#### DATA SECTION:
*** Begin section ***

Definition row_shows (t : Table) (row : list value) : Prop :=
  exists stats columns indexes constraints inheritance,
    row = [VOid (Table_Oid t); VText (Table_Name t); VText (Table_Schema t); VText (Table_Owner t);
           opt_value VText (Table_Comment t); VJson stats; opt_value VJson columns; opt_value VJson indexes;
           opt_value VJson constraints; VJson inheritance] /\
    (stats_json (Table_Stats t) stats /\ wf 0 stats) /\ aggregate_shows column_json (Table_TableColumns t) columns /\
    aggregate_shows index_json (Table_TableIndexes t) indexes /\ aggregate_shows constraint_json (Table_TableConstraints t) constraints /\
    (inheritance_json (Table_Inheritance t) inheritance /\ wf 0 inheritance).

Lemma objects_shown {A X} (one : X -> json -> Prop) (item : A -> X) (members : X -> list (string * json)) l :
  (forall x, one x (jsonb_of members x)) -> (forall a, a ∈ l -> wf 1 (jsonb_of members (item a))) ->
  aggregate_shows one ((Some ∘ item) <$> l) (agg_json ((fun a => jsonb_of members (item a)) <$> l)).
Proof.
  intros Ho Hw. split.
  - rewrite list_fmap_compose. apply agg_json_elements, Forall2_fmap_r, Forall2_fmap_l, Forall_Forall2_diag, Forall_true.
    intros a. apply Ho.
  - destruct l as [|a l]; [done|]. simpl. constructor; [apply low_depth; lia|].
    change (Forall (wf 1) ((fun a => jsonb_of members (item a)) <$> (a :: l))). apply Forall_fmap, Forall_forall, Hw.
Qed.

Lemma parents_shown {A} (item : A -> InheritanceRelation) l :
  (forall a, wf 2 (jsonb_of parent_members (item a))) ->
  let js := agg_json ((fun a => jsonb_of parent_members (item a)) <$> l) in
  let j := jsonb_object (as_members [("parent_tables", default JNull js)]) in
  inheritance_json (MkTableInheritance ((Some ∘ item) <$> l)) j /\ wf 0 j.
Proof.
  intros Hw js j. split.
  - exists js. split; [|apply obj_jsonb; member_names]. simpl.
    rewrite list_fmap_compose. apply agg_json_elements, Forall2_fmap_r, Forall2_fmap_l, Forall_Forall2_diag, Forall_true.
    intros a. apply parent_members_json.
  - members_wf. subst js. destruct l as [|a l]; simpl; constructor; [apply low_depth; lia|].
    change (Forall (wf 2) ((fun a => jsonb_of parent_members (item a)) <$> (a :: l))). by apply Forall_fmap, Forall_true.
Qed.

*** End section ***

#### PROMPT:
The number of lines in the data that hold "destruct" is all that should be given.

#### YOUR SOLUTION:
2